YOUR TASK - Some of the lines below need repeating. Reproduce exactly those between the lines holding "etrans; [|exact Hal]." and "destruct (push_block_spec m2", inclusive.

(DATA SUPPLIED Opens)

(** A block taken out of the lists may be given back. *)
Lemma block_ok_taken m m' fls fls' i b rest :
  pool_inv m fls → dom m' = dom m → (block_size i | b) →
  pages fls ≡ₚ rest ++ block_pages i b ++ pages fls' → block_ok m' fls' i b.
Proof.
  intros Hinv Hd Hal Hp.
  assert (Hin : ∀ a, a ∈ block_pages i b → a ∈ pages fls).
  { intros a Ha. rewrite Hp, !elem_of_app. auto. }
  split.
  - pose proof (pi_nodup _ _ Hinv) as Hnd. rewrite Hp in Hnd.
    by apply NoDup_app in Hnd as (_ & _ & ?).
  - intros a Ha. eapply page_mapped_dom; [done|]. apply (pi_mapped _ _ Hinv). auto.
  - intros h a Hh Ha. apply (pi_heads _ _ Hinv); auto.
  - done.
  - intros a Ha. apply (pi_range _ _ Hinv). auto.
Qed.

Lemma coalesced_insert fls i ys :
  coalesced fls → (∀ b, b ∈ ys → buddy_of b i ∉ ys) → coalesced (<[i := ys]> fls).
Proof.
  intros Hc Hys j xs b Hj Hx Hb. destruct (decide (i = j)) as [->|Hne].
  - apply list_lookup_insert_Some in Hx as [(_ & <- & _)|(? & _)]; [|done]. auto.
  - rewrite list_lookup_insert_ne in Hx by done. eauto.
Qed.

Lemma coalesced_sub fls i xs ys :
  coalesced fls → fls !! i = Some xs → (∀ b, b ∈ ys → b ∈ xs) →
  coalesced (<[i := ys]> fls).
Proof.
  intros Hc Hi Hsub j zs b Hj Hz Hb. destruct (decide (i = j)) as [->|Hne].
  - apply list_lookup_insert_Some in Hz as [(_ & <- & _)|(? & _)]; [|done].
    intros Hin. eapply (Hc j xs b); eauto.
  - rewrite list_lookup_insert_ne in Hz by done. eauto.
Qed.

(** *** Allocation *)

Lemma aligned_half fls m j b rest :
  pool_inv m fls → fls !! S j = Some (b :: rest) →
  (block_size j | b) ∧ (block_size j | b + block_size j) ∧
  wrap64 (b + Z.shiftl 1 (Z.of_nat j) * PG_SIZE) = b + block_size j.
Proof.
  intros Hinv HSj.
  pose proof (pi_aligned _ _ Hinv _ _ b HSj ltac:(left)) as Hal.
  assert (Halj : (block_size j | b)).
  { etrans; [|exact Hal]. rewrite block_size_S. apply Z.divide_factor_r. }
  split; [done|]. split; [apply Z.divide_add_r; [done|apply Z.divide_refl]|].
  rewrite Z.shiftl_1_l. fold (block_size j). apply wrap_small.
  destruct (pi_range _ _ Hinv (b + block_size j)) as [? ?].
  - rewrite (pages_uncons _ _ _ _ HSj), block_pages_split, !elem_of_app.
    left. right. apply block_pages_head.
  - rewrite PG_SIZE_pow2 in *. unfold in_range. lia.
Qed.

Lemma split_step_spec m fls j b rest ys t al :
  pool_inv m fls → fls !! S j = Some (b :: rest) → fls !! j = Some ys →
  ∃ m', let fls' := <[j := b :: b + block_size j :: ys]> (<[S j := rest]> fls) in
    split_step j (mkBuddy m t al) = Ret ((), mkBuddy m' t al) ∧
    pool_inv m' fls' ∧ dom m' = dom m ∧ pages fls' ≡ₚ pages fls.
Proof.
  intros Hinv HSj Hj.
  destruct (pop_block_spec m fls Hinv (S j) b rest t al HSj) as (m1 & Hpop & Hinv1 & Hd1).
  destruct (aligned_half fls m j b rest Hinv HSj) as (Halb & Halh & Hhalf).
  pose proof (pages_uncons _ _ _ _ HSj) as Hp.
  rewrite block_pages_split, <- (assoc_L (++)) in Hp.
  set (fls1 := <[S j := rest]> fls) in *.
  assert (Hj1 : fls1 !! j = Some ys) by (unfold fls1; by rewrite list_lookup_insert_ne by lia).
  pose proof (lookup_lt_Some _ _ _ Hj1) as Hlt.
  destruct (push_block_spec m1 fls1 Hinv1 j (b + block_size j) ys t al Hj1)
    as (m2 & Hpush2 & Hinv2 & Hd2 & Hp2).
  { by eapply (block_ok_taken m m1 fls fls1). }
  destruct (push_block_spec m2 _ Hinv2 j b (b + block_size j :: ys) t al)
    as (m3 & Hpush3 & Hinv3 & Hd3 & Hp3).
  { by apply list_lookup_insert_eq. }
  { eapply (block_ok_taken m m2 fls _ _ _ []); [done|congruence|done|].
    cbn [app]. by rewrite Hp2. }
  rewrite list_insert_insert_eq in Hinv3, Hp3.
  exists m3. cbn zeta. split; [|split; [done|split; [congruence|]]].
  - unfold split_step. unmonad. rewrite Hpop, Hhalf, Hpush2, Hpush3. done.
  - by rewrite Hp3, Hp2, Hp.
Qed.

Lemma split_loop_spec d : ∀ m fls o b rest t al,
  pool_inv m fls → fls !! (o + d)%nat = Some (b :: rest) →
  (∀ j, (o ≤ j < o + d)%nat → fls !! j = Some []) →
  ∃ m' fls' xs,
    for_each (rev (seq o d)) split_step (mkBuddy m t al) = Ret ((), mkBuddy m' t al) ∧
    pool_inv m' fls' ∧ dom m' = dom m ∧ pages fls' ≡ₚ pages fls ∧
    fls' !! o = Some (b :: xs) ∧
    (coalesced (<[(o + d)%nat := rest]> fls) → coalesced (<[o := xs]> fls')).
Proof.
  induction d as [|d IH]; intros m fls o b rest t al Hinv Hi Hemp.
  { exists m, fls, rest. rewrite Nat.add_0_r in *. done. }
  replace (o + S d)%nat with (S (o + d)) in * by lia.
  destruct (split_step_spec m fls (o + d) b rest [] t al Hinv Hi) as (m1 & Hs & Hinv1 & Hd1 & Hp1).
  { apply Hemp. lia. }
  set (fls1 := <[(o + d)%nat := _]> (<[S (o + d) := rest]> fls)) in *.
  assert (Hlt : (o + d < length (<[S (o + d) := rest]> fls))%nat).
  { rewrite length_insert. apply lookup_lt_Some in Hi. lia. }
  destruct (IH m1 fls1 o b [b + block_size (o + d)] t al Hinv1)
    as (m2 & fls2 & xs & Hl & Hinv2 & Hd2 & Hp2 & Ho & Hc).
  { unfold fls1. by rewrite list_lookup_insert_eq. }
  { intros j Hj. unfold fls1. rewrite !list_lookup_insert_ne by lia. apply Hemp. lia. }
  exists m2, fls2, xs. split; [|split; [done|split; [congruence|split; [by rewrite Hp2|split; [done|]]]]].
  - rewrite seq_S, rev_unit. cbn [for_each]. unmonad. rewrite Hs. done.
  - intros Hcr. apply Hc. unfold fls1. rewrite list_insert_insert_eq.
    apply coalesced_insert; [done|]. intros b' ->%list_elem_of_singleton.
    rewrite list_elem_of_singleton. apply buddy_of_ne.
    by apply (aligned_half fls m (o + d) b rest).
Qed.

Definition exhausted (fls : list (list Z)) (o : nat) : Prop :=
  ∀ j, (o ≤ j ≤ MAX_ORDER)%nat → fls !! j = Some [].

(** What a successful allocation of [2^o] pages returns and leaves behind. *)
Definition alloc_post (m : memory) (fls : list (list Z)) (o : nat) (p : Z)
    (m' : memory) (fls' : list (list Z)) : Prop :=
  pool_inv m' fls' ∧ dom m' = dom m ∧ (block_size o | p) ∧
  pages fls ≡ₚ block_pages o p ++ pages fls' ∧
  (coalesced fls → coalesced fls').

(DATA SUPPLIED Closes)

RESULT OF THIS EXERCISE -
  { etrans; [|exact Hal]. rewrite block_size_S. apply Z.divide_factor_r. }
  split; [done|]. split; [apply Z.divide_add_r; [done|apply Z.divide_refl]|].
  rewrite Z.shiftl_1_l. fold (block_size j). apply wrap_small.
  destruct (pi_range _ _ Hinv (b + block_size j)) as [? ?].
  - rewrite (pages_uncons _ _ _ _ HSj), block_pages_split, !elem_of_app.
    left. right. apply block_pages_head.
  - rewrite PG_SIZE_pow2 in *. unfold in_range. lia.
Qed.

Lemma split_step_spec m fls j b rest ys t al :
  pool_inv m fls → fls !! S j = Some (b :: rest) → fls !! j = Some ys →
  ∃ m', let fls' := <[j := b :: b + block_size j :: ys]> (<[S j := rest]> fls) in
    split_step j (mkBuddy m t al) = Ret ((), mkBuddy m' t al) ∧
    pool_inv m' fls' ∧ dom m' = dom m ∧ pages fls' ≡ₚ pages fls.
Proof.
  intros Hinv HSj Hj.
  destruct (pop_block_spec m fls Hinv (S j) b rest t al HSj) as (m1 & Hpop & Hinv1 & Hd1).
  destruct (aligned_half fls m j b rest Hinv HSj) as (Halb & Halh & Hhalf).
  pose proof (pages_uncons _ _ _ _ HSj) as Hp.
  rewrite block_pages_split, <- (assoc_L (++)) in Hp.
  set (fls1 := <[S j := rest]> fls) in *.
  assert (Hj1 : fls1 !! j = Some ys) by (unfold fls1; by rewrite list_lookup_insert_ne by lia).
  pose proof (lookup_lt_Some _ _ _ Hj1) as Hlt.
  destruct (push_block_spec m1 fls1 Hinv1 j (b + block_size j) ys t al Hj1)
    as (m2 & Hpush2 & Hinv2 & Hd2 & Hp2).
  { by eapply (block_ok_taken m m1 fls fls1). }
  destruct (push_block_spec m2 _ Hinv2 j b (b + block_size j :: ys) t al)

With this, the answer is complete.